┏━━
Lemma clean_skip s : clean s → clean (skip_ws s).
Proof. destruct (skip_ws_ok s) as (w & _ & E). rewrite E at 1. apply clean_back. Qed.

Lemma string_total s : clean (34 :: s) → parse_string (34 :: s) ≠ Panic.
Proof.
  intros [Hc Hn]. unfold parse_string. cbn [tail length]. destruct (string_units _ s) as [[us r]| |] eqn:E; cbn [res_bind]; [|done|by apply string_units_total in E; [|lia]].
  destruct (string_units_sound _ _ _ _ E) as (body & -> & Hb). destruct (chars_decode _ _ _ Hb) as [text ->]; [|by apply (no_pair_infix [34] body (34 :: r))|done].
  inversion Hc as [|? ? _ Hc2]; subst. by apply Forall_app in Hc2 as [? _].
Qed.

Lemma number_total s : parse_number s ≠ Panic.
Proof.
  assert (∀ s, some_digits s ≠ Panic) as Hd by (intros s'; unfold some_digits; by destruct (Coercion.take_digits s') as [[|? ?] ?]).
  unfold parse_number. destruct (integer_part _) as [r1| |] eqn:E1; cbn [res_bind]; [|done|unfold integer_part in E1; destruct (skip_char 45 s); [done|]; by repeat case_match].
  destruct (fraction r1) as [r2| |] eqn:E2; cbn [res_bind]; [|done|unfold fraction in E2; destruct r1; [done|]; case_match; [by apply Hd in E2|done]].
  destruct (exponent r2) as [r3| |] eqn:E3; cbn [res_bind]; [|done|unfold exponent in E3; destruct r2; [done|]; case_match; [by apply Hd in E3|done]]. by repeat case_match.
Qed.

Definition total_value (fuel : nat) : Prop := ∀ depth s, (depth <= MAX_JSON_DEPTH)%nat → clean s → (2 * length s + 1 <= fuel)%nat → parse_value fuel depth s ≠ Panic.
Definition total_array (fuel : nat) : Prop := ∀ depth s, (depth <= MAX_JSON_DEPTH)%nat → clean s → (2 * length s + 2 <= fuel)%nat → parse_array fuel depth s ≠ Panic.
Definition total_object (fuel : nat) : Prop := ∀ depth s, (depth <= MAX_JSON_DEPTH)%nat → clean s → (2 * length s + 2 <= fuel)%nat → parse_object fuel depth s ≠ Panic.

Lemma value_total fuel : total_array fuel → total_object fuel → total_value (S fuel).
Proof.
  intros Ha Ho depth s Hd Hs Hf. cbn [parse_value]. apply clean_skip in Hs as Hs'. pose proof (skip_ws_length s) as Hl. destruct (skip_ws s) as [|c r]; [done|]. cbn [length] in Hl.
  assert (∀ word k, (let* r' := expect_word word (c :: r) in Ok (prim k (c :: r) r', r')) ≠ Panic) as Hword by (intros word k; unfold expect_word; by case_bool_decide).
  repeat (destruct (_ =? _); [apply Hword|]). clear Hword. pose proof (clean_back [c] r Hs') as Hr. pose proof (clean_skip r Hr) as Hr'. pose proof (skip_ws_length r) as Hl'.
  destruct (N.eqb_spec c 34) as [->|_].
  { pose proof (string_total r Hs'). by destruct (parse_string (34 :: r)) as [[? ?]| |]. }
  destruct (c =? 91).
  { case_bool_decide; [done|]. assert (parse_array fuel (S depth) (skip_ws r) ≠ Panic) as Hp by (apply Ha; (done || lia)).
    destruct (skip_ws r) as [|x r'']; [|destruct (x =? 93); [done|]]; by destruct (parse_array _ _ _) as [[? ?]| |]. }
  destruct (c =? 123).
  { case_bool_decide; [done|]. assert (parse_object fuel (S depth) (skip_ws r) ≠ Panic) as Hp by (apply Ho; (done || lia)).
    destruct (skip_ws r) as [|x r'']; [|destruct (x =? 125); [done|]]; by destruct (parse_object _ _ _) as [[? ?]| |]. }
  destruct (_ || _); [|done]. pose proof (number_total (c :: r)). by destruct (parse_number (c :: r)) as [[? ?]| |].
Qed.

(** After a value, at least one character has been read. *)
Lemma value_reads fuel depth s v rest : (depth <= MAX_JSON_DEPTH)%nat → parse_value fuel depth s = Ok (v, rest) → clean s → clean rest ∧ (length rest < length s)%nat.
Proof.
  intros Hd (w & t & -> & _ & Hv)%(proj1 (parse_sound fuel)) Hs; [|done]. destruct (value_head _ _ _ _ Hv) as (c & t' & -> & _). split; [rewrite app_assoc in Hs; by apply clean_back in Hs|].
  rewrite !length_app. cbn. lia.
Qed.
┗━━
┏━━
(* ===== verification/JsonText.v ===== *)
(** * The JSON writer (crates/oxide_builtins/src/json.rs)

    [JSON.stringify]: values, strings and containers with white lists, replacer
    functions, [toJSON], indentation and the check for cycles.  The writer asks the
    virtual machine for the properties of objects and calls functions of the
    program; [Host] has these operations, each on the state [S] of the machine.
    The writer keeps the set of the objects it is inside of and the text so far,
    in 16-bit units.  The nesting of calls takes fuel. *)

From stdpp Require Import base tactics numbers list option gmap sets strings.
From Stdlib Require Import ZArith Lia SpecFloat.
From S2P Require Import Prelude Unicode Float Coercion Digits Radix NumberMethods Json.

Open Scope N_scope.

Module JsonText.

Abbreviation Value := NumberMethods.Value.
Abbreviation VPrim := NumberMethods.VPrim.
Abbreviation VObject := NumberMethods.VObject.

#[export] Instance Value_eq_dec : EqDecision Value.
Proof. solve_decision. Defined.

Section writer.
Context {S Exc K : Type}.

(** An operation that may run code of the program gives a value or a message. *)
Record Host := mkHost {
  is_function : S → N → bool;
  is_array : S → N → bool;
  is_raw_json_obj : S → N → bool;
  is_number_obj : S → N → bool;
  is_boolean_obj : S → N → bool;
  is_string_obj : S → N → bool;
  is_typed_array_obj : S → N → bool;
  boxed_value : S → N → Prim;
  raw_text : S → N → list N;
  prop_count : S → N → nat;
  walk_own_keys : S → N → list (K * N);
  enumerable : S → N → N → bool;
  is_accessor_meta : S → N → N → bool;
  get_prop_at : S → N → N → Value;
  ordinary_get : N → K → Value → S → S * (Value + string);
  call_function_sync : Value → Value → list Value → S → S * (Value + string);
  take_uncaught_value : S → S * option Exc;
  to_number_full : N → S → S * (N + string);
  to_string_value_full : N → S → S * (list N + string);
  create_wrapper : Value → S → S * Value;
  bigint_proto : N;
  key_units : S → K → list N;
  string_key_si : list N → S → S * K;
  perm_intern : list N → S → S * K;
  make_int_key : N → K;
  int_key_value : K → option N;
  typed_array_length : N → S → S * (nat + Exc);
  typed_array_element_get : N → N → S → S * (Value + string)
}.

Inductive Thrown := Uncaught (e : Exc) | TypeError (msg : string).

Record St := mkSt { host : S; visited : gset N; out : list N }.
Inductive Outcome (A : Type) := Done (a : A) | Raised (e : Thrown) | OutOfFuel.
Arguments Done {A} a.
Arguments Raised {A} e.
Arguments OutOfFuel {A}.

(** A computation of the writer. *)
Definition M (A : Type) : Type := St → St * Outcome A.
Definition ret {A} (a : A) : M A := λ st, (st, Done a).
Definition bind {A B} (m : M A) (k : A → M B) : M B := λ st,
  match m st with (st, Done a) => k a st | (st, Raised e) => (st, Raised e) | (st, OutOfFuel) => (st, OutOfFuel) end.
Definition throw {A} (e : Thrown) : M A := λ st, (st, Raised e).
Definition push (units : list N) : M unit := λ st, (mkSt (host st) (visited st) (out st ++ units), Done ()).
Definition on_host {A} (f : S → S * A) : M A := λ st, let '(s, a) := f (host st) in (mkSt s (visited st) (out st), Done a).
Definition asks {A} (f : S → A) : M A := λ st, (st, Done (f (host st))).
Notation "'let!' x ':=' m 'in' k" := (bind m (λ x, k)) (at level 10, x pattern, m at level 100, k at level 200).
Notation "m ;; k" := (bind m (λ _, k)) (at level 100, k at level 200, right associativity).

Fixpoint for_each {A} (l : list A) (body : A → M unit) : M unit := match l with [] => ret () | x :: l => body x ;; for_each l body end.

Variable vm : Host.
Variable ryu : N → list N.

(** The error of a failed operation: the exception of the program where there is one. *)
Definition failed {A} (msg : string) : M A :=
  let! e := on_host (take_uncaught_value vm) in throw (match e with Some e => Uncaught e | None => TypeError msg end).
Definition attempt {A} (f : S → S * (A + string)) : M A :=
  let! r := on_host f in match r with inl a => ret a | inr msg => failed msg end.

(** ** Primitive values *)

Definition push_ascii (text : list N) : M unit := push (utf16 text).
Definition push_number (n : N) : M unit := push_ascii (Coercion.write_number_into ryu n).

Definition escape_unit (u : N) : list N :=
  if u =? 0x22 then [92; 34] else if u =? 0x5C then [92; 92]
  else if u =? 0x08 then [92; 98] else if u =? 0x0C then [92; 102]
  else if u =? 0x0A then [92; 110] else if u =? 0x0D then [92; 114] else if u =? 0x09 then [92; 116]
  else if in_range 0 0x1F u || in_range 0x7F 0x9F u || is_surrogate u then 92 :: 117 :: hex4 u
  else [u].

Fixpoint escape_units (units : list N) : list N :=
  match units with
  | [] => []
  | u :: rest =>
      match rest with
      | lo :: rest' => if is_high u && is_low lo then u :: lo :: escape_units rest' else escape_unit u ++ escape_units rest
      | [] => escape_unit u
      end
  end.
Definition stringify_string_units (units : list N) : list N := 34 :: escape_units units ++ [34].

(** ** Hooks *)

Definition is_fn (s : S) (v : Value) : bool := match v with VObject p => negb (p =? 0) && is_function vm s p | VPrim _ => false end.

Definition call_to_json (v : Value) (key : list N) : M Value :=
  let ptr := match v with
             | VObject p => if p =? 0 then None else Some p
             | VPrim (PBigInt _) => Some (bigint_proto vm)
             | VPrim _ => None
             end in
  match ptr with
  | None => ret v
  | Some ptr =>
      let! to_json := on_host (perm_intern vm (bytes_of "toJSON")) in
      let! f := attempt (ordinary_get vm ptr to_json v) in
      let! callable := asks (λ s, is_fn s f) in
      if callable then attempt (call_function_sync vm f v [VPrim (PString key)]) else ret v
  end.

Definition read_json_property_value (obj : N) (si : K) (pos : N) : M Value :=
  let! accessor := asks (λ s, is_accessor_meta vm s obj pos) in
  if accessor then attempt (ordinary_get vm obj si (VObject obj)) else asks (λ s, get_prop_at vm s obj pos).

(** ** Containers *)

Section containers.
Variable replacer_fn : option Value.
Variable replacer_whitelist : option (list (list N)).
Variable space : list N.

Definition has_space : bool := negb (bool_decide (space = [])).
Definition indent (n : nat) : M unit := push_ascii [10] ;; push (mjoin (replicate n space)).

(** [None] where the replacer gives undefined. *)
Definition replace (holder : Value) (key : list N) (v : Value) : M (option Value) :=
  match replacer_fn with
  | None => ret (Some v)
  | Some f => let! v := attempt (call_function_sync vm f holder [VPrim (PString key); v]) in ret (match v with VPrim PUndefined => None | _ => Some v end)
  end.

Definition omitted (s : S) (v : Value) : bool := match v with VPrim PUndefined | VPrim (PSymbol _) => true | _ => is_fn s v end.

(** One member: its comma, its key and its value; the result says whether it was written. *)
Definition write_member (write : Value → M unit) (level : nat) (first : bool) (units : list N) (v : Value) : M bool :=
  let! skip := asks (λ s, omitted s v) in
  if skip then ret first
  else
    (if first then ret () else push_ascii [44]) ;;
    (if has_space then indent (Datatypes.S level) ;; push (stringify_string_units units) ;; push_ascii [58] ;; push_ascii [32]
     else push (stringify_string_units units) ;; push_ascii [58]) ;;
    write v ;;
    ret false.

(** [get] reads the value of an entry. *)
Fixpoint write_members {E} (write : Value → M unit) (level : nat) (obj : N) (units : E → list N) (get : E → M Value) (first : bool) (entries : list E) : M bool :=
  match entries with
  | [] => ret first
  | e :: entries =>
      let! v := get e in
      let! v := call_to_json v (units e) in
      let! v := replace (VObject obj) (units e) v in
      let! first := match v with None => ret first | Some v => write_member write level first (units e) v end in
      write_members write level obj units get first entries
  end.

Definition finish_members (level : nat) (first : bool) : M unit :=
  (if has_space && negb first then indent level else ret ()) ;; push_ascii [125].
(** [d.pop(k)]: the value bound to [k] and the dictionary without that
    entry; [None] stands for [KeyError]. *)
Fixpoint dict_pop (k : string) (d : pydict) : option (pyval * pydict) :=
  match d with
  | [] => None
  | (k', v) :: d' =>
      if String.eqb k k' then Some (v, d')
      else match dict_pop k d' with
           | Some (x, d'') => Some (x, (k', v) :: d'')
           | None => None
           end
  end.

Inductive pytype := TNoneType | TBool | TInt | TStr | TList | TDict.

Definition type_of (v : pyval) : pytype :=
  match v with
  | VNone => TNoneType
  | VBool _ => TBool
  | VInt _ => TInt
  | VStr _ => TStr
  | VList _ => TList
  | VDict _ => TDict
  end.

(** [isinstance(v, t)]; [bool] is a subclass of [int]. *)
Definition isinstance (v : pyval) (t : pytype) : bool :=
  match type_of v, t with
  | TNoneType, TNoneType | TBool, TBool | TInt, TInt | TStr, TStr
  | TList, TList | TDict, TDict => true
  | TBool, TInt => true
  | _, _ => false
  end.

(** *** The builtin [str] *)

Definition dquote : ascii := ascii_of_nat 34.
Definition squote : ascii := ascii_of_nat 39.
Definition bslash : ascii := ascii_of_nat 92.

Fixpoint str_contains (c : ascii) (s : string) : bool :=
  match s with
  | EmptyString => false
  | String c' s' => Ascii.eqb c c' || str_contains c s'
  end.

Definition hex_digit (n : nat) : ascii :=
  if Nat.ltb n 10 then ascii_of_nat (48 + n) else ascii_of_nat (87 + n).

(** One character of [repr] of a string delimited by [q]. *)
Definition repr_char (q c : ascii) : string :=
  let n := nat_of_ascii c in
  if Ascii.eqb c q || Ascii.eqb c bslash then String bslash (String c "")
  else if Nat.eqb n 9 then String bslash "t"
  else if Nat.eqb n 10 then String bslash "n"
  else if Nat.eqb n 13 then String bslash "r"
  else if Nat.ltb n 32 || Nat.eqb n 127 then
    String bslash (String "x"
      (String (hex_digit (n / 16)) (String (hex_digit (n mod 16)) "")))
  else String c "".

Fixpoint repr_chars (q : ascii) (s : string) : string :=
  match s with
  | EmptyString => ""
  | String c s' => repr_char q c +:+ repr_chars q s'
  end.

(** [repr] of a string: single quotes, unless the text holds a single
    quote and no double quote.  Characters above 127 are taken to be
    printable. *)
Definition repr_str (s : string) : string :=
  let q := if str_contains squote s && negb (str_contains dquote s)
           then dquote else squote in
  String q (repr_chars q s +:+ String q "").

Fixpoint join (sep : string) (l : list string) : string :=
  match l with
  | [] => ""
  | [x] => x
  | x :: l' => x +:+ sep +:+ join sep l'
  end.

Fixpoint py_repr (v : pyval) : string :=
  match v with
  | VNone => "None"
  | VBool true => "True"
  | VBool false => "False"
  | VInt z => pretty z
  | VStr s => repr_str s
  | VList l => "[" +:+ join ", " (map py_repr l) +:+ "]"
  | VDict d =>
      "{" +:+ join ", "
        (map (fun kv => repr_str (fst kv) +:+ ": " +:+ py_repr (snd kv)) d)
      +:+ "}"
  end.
┗━━
Please report every line of the records above that contains the word "first".

Definition write_member (write : Value → M unit) (level : nat) (first : bool) (units : list N) (v : Value) : M bool :=
  if skip then ret first
    (if first then ret () else push_ascii [44]) ;;
Fixpoint write_members {E} (write : Value → M unit) (level : nat) (obj : N) (units : E → list N) (get : E → M Value) (first : bool) (entries : list E) : M bool :=
  | [] => ret first
      let! first := match v with None => ret first | Some v => write_member write level first (units e) v end in
      write_members write level obj units get first entries
Definition finish_members (level : nat) (first : bool) : M unit :=
  (if has_space && negb first then indent level else ret ()) ;; push_ascii [125].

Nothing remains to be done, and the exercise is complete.